こちらは、1位フィンランドの詳細だ。スコアは10点満点中7.736で、これまでの平均順位は2位。主要変数では社会支援と腐敗認識、人生の自由度が特に上位となっている。
また、リトアニア(16位)、スロベニア(19位)、チェコ(20位)といった国々が引き続き上昇傾向にあり、東欧、中欧、西欧間の幸福度が近づいていることを示している。
米大陸の動向、アメリカの順位低下と若者の幸福度
一方で、2024年初めてトップ20から脱落したアメリカは24位と、さらに1ランクダウンし、過去最低の順位となった。特に30歳未満の若者の生活満足度の低下が顕著で、友人や家族からのサポート不足、人生の選択の自由度の低さ、生活水準への悲観的な見方が要因とされている。また、一人で食事をする人が増えていることも、ウェルビーイングの低下に影響を与えていると指摘されている。
なお、コスタリカ(6位)とメキシコ(10位)は、初めてトップ10入りを果たすなど、ラテンアメリカ諸国は躍進した。これらの国々は、強力な社会的ネットワーク、家族の絆、指導者や制度への信頼が高いことが、幸福度向上に寄与していると分析されている。
日本は55位、社会的孤立が多いと指摘
今回日本は55位となったが、スコアは10点満点中6.147だった。これまで最高は43位(2012年)で最低は62位(2019年)、平均順位は51位。主要変数ではGDPと腐敗認識、社会支援が比較的よいといえるだろう。
なお、レポートで指摘されたのは、日本では、韓国と同様、一人での食事が増加しており、その理由として挙げられているのが、単身世帯の増加と高齢化であること。また、各国の年齢層別の社会的つながりの状況を比較した場合、若年成人の17%が(家族や友人を含め)親しみを感じる人がいないと答えているが、中でも日本は突出しており、若年成人人口の30%以上が社会的孤立を訴えている点だった。
アジアではほかに、台湾(2023年31位→2024年27位)、シンガポール(30位→34位)、ベトナム(54位→46位)、タイ(58位→49位)、フィリピン(53位→57位)、韓国(52位→58位)、マレーシア(59位→64位)中国(60位→68位)がランキングの上半分に入った。
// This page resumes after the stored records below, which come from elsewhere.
(* ===== verification/Prelude.v ===== *)
(** * Inter-Site Fabric: a verification library

    The repository implements a capacity authority for links between sites.  A
    daemon owns one [Authority] (src/authority.cpp, src/authority_plan.cpp): it
    registers sites and paths, takes attestations of what a path can carry, and
    hands out grants, leases of an amount of capacity on a path to a site.  A
    request is planned (the [plan_] functions, which only reads and returns the images of the
    records to change), made durable, and applied ([apply], which decodes the
    images and writes them into the tables).  Everything a plan changes travels
    as encoded records, so that the codecs are part of the state machine.

    ** Files and what they model

    - Prelude: byte strings, automation, iteration of finite maps in key order
      (the tables are [std::map]s, modelled as [gmap]s visited by [values]), sums.
    - Outcome: [Status], [Expected], checked and saturating 64-bit arithmetic
      (include/isf/status.hpp, checked.hpp, src/status.cpp).  Fallible code is in
      the error monad [Expected]; [fail_if b with s ;; k] is an early return.
    - Ids: 128-bit identities, their text forms, derivation from seeds,
      generations, epochs, arbitration sequences (ids.hpp, ids.cpp).
    - Lifecycle: grant, site and path states and the transition table
      (lifecycle.hpp, lifecycle.cpp).
    - Capacity, Policy: the ledger record and its closure check, basis-point
      arithmetic, the policy document (capacity.hpp/cpp, policy.hpp/cpp).
    - Wire, Utf8: the little-endian reader and writer with their limits, the
      UTF-8 validator, the [Codec] class (wire.hpp, wire.cpp).
    - Model, Codecs: the records and their encoders and decoders (model.hpp, model.cpp); every
      codec is an instance of [Codec], whose law is the round trip.
    - State, Ledger, Changes: the tables, the requests and the lookups; totals,
      ledgers and allocatable capacity; state changes, [apply] and the recovery
      marks (authority.hpp, authority.cpp).
    - Invariants: [verify_invariants] and [check_binding].
    - Rebalance, PlanFabric, PlanGrants: [rebalance_path], [append_downgrades]
      and every [plan_] operation (authority_plan.cpp).
    - Operations: the operations as one type [Op], and what a plan may do to a
      grant ([lawful], [plan_evolution]).
    - WellFormed, Applicable: well-formed states and requests; plans decode and
      apply.
    - Steps: one committed operation as a step relation, histories, and what they
      keep.
    - Accounting, Fencing, Fit: no overbooking, withdrawal and expiry,
      rebalancing.
    - Digest: CRC-32C and SHA-256 as the code streams them (digest.hpp, digest.cpp).
    - Snapshot: the snapshot of an authority, its codec and the reconstruction
      (authority.cpp).
    - Store: the durable log, its records, appending, the scan and [open]
      (store.hpp, store.cpp); what the operating system answers is an argument.
    - Journal: the log as a list of entries, which the bytes of a store represent
      ([represents]); crashes as cuts of the bytes.
    - Compaction: [compact] and the settling of its files (store.cpp).
    - Recovery: [apply_replay] (daemon.cpp) and the equivalence of authorities up
      to recovery marks.
    - Frames: the framing of payloads and the incremental [FrameDecoder]
      (protocol.hpp, protocol.cpp).
    - Protocol, Replies: message types, envelopes, the bodies of requests and of
      replies (protocol.cpp); [decode_op] reads a body as an [Op].
    - Daemon: start, stop, [commit], the dispatch of requests and the expiry tick
      (daemon.hpp, daemon.cpp).
    - Failures: no failure of a plan or a decoder carries the status Ok.
    - Crash, Reload, Service, Incarnations: a mutation across a crash, a compaction
      that cannot open its log again, the invariant of a daemon in service
      ([serves]), and recovery under another incarnation.
    - Net, Sockets: endpoints and the loops of [send_all] and [recv_some]; the
      descriptors of listeners and sockets, and who owns them (net.hpp, net.cpp).
    - Server, Sessions: accepting, the handshake, one pass of a worker's loop, the
      answers, reaping and [stop] as steps of an interleaving; what a session hands
      to the daemon (server.hpp, server.cpp).
    - Client, Dialogue: [connect], [round_trip] and the typed calls of the client;
      a client and a server turn against each other (client.hpp, client.cpp).
    - Cli: the command line, numbers, report files (apps/common/cli.hpp, cli.cpp).
    - Programs: what a program asks of the authority as a tree of calls, answers and
      reports, and the class [AuthorityService] a client's theorems rest on.
    - Agent, Control: the site agent and the control program (apps/isfsited/main.cpp,
      apps/isfctl/main.cpp).
    - Restart, Blocked: the daemon over the files it has left, and the accepted
      requests behind which no later start succeeds.
    - Isfd: the daemon program with its server, ticker, signals and shutdown
      (apps/isfd/main.cpp), from the start of the daemon on as one state machine.
    - Divergences: concrete runs in which the code leaves what its comments and
      documents promise.

    A request travels through them in this order.  A program (Control, Agent) calls
    an operation of the client; [request_for] and [encode_request] build its frame,
    and [send_all] sends it.  The server's worker takes the frame from its decoder
    ([serve_turn]), checks the sequence ([serve_request]) and hands it on
    ([dispatch]) to the daemon: [handle], [decode_op], [plan], [append_intent],
    [apply], [append_commit].  The answer goes back through [send_response] and
    [await_frame] to [accept_reply], which matches it with the request, and
    [read_report], which reads the objects it carries.

    ** What the theorems show

    - Encoding: all record codecs round trip; [apply] on encoded objects is
      exactly the installation of the objects; undecodable change sets change
      nothing.
    - Messages: every request and every reply body survives the wire; a body read
      from any bytes is a well-formed operation; the frame decoder gives the same
      payloads however the stream is cut, in bounded memory.
    - Log: appending refines the list of entries, the scan ends on every input,
      and a log cut anywhere by a crash opens with the entries written in full; a
      crash behind any call of a compaction leaves the old log or the new one.
    - Recovery: an authority rebuilt from a snapshot has the tables and the
      ledgers it had, and what is recovered of open grants is marked historical;
      a crash while a mutation is committed never frees capacity.
    - Service: a run of the daemon, its compactions included, refines a history of
      the authority; an answer Ok means applied and durable.  A run ends in service,
      or behind a commit that has failed, or behind a compaction that has lost its
      file; in each case the next start gives the authority of the history back,
      under any incarnation and whether the daemon was stopped or killed, when the
      log has room to close an open intent, the authority is in order and its policy
      does not demand verified grants.  Two accepted requests go beyond these
      conditions, and no start succeeds behind them: one that fills the log, and an
      epoch change while a proposal is open.
    - Connections: no descriptor leaks; a session hands its daemon the requests of
      its stream, once each and in order, and none before the handshake; the
      interleaved workers of a server refine one history; a client's call is the
      operation it names, and a reply is only taken for the request it answers.
    - Programs: isfctl makes the one call its command names and its exit code tells
      the outcome; the site agent reports an acknowledged grant only when it holds
      the capacity it asked for; the daemon program serves what its files kept, and
      at any time between two steps of its threads the files keep what it serves.
    - Tables: whatever is applied, records stay under their identities, a request
      belongs to one grant and the tables keep their bounds; every plan of a
      well-formed request applies.
    - Lifecycle: over any history a grant keeps its identity and follows the
      transition table, release flags mark exactly the returns of capacity, and
      epochs, generations and arbitration sequences never go back.
    - Capacity: the ledger is its closed formula and closes; [verify_invariants]
      decides [consistent]; grant operations never overbook ([budgeted] is
      inductive although [consistent] alone is not); capacity and policy changes
      withdraw until the rest fits; epoch changes and new incarnations withdraw
      without freeing capacity; the tick expires exactly what is over.

    ** The operating system and other threads

    What the operating system answers (of files, sockets, names, clocks and random
    numbers) is an argument of the operation that asks, a record of answers such as
    [CommitAnswers] or [BindAnswers]; the theorems hold for every answer except
    where a hypothesis says otherwise.  Locks serialise the operations of a daemon,
    so that each is one function of its state; threads are steps of an interleaving,
    each a turn of a loop ([server_run], [host_run]), and the theorems hold for every
    interleaving.  What other clients do between two calls of a program is any
    history of operations ([conversation]).

    ** Integers, bounds and fuel

    C++ integers are [N]; sums saturate or fail where the code's do, [wrap64] and
    [wrap32] stand where the code wraps, and [u64_ok] and [u32_ok] are the ranges
    the well-formedness predicates demand.  Recursion is structural except where
    the code consumes a buffer: the UTF-8 validator runs on the length of the text
    as fuel ([is_valid_utf8_fuel]), the scan of a log on the length of the log
    ([scan_from_ends] shows the fuel is never used up), the frame parser and the
    drain of a decoder on the length of the stream, since each turn takes at least
    a header, SHA-256 on the length of its input, and [send_all] on the bytes to
    send, since each successful call sends one ([send_loop_spec]).  The loops that wait (for the
    bytes of a frame, for the next pass of a worker, for a heartbeat) are structural
    over the answers they get, a list that may have any length.

    ** Not modelled

    - The diagnostic texts (outcome details, mutation summaries, the explanation of
      [verify_invariants]) and what the programs print; where such a text travels in
      a message it is an argument, and the record [Diagnostics] stands for those of a
      status report.  The log sink, the version text and the
      fault-injection hook of the daemon, whose stages are the crash points of Crash.
    - Instruction-level interleaving: memory orders and the mutexes themselves.
    - The Windows branches of net.cpp and store.cpp, and the example programs under
      src/examples, which only call the library. *)

From Stdlib Require Export NArith Lia.
From Stdlib Require Import Strings.Byte.
From stdpp Require Export base tactics numbers option list sorting gmap strings.

Declare Scope isf_scope.
Delimit Scope isf_scope with isf.
Global Open Scope N_scope.
Global Open Scope isf_scope.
最下位は前年と変わらずアフガニスタン(147位)だった。
他人への信頼や食事の共有、家族の絆が幸福度に影響
今回の報告書では、紛失した財布を返してもらえると信じることが、国民の幸福度の強い予測因子であることが示された。北欧の国民は紛失した財布が戻ってくる期待度が高く、実際の返却率でも上位にランクしている。ただし、世界的には他人の親切さを過小評価している場合が多く、実際の財布の返却率は予想の約2倍であることが明らかになった。
さらに、他者と食事を共にすることが、世界中で幸福度と強く関連しており、食事を共有する機会が多い人ほど、生活満足度が高く、否定的な感情が少ないことがわかった。
また、世帯人数が多いことも幸福度と正の関係が見られる。ただし、4人世帯までは人数が増えるほど幸福度が高まる傾向にあるが、それを超えると幸福度が低下する傾向にあることも示唆されている。また、一人暮らしの人の幸福度は、同居している人に比べて低いとされた。
幸福な社会へのヒント
2025年版の世界幸福度レポートは、経済的要因だけでなく、社会的つながりや他人への信頼が幸福度に大きく影響すること示している。人々の親切心や共有の文化を育むことが、個人と社会全体のウェルビーイング向上につながることが改めて確認されたといえるだろう。